BEGIN PROVIDED INFORMATION

(** The world after one run of a loader that requests [url], stores the
    body with [store] and reports a failure as [notice]; [lines] are the
    lines written to the console. *)
Definition after_load {C : Type} (store : value -> C -> C)
  (url notice : js_string) (lines : list (list console_arg))
  (net : fetch_outcome) (w : world C) : world C :=
  {| comp := match load_data net with
             | Some d => store d (comp w)
             | None => comp w
             end;
     toasts := toasts w ++
               (if load_failed net then [ToastError (VStr notice)] else []);
     requests := requests w ++ [GET url];
     console := console w ++ lines |}.

(** What the user is shown when the submission comes back with a
    non-success status: the [message] of the body when it has a truthy one,
    the submission-failure text when the field is missing or falsy, the
    submission-error text when the body cannot be parsed or is [null]. *)
Definition rejection_notice (b : body) : value :=
  match b with
  | Unparsable => VStr (str "An error occurred while submitting.")
  | Json e =>
      match get e (str "message") with
      | None => VStr (str "An error occurred while submitting.")
      | Some m =>
          if truthy m then m else VStr (str "Failed to submit registration.")
      end
  end.
(** A string that ends with the separator has an empty last segment. *)
Lemma split_trailing_sep (c : ascii) (e : string) :
  exists init, init <> [] /\ JS.split c (e +:+ JS.str c) = init ++ [EmptyString].
Proof.
  induction e as [|a e (init & Hinit & IH)]; str_simpl.
  - exists [EmptyString]. by rewrite Ascii.eqb_refl.
  - rewrite IH. destruct init as [|y init]; [done|].
    destruct (Ascii.eqb a c).
    + by exists (EmptyString :: y :: init).
    + by exists (String a y :: init).
Qed.

Lemma lastItem_snoc {A : Type} (init : list A) (x : A) :
  JS.lastItem (init ++ [x]) = Some x.
Proof.
  unfold JS.lastItem. by rewrite Nat.sub_1_r, <- last_lookup, last_snoc.
Qed.

(** ** Construction *)

Section Construction.

Context (preferredSeparatorFor : string -> ascii) (absolutify : string -> string).

Local Abbreviation new := (new_Path preferredSeparatorFor absolutify).

(** The fields of a new [Path], without [split]. *)
Lemma new_Path_fields (s : string) :
  exists d frag,
    new s = Ok (mkPath d frag s (absolutify s) (preferredSeparatorFor s))
    /\ s = d +:+ frag
    /\ occurs (preferredSeparatorFor s) frag = false
    /\ (d = EmptyString \/ isSuffixOf (JS.str (preferredSeparatorFor s)) d).
Proof.
  destruct (split_last (preferredSeparatorFor s) s) as (d & frag & Hlast & Hs & Hfrag & Hd).
  exists d, frag. split_and!; try done.
  unfold new_Path. rewrite Hlast. do 2 f_equal.
  unfold JS.substring0. rewrite Hs at 1 2. rewrite length_app.
  replace (String.length d + String.length frag - String.length frag)
    with (String.length d) by lia.
  apply substring_app_l.
Qed.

END PROVIDED INFORMATION

ACTIVITY
Both end lines included, restate word for word the lines above from the line with "a y :: init)." to the line with "Context (preferredSeparatorFor : string", and nothing else.

REPLY
    + by exists (String a y :: init).
Qed.

Lemma lastItem_snoc {A : Type} (init : list A) (x : A) :
  JS.lastItem (init ++ [x]) = Some x.
Proof.
  unfold JS.lastItem. by rewrite Nat.sub_1_r, <- last_lookup, last_snoc.
Qed.

(** ** Construction *)

Section Construction.

Context (preferredSeparatorFor : string -> ascii) (absolutify : string -> string).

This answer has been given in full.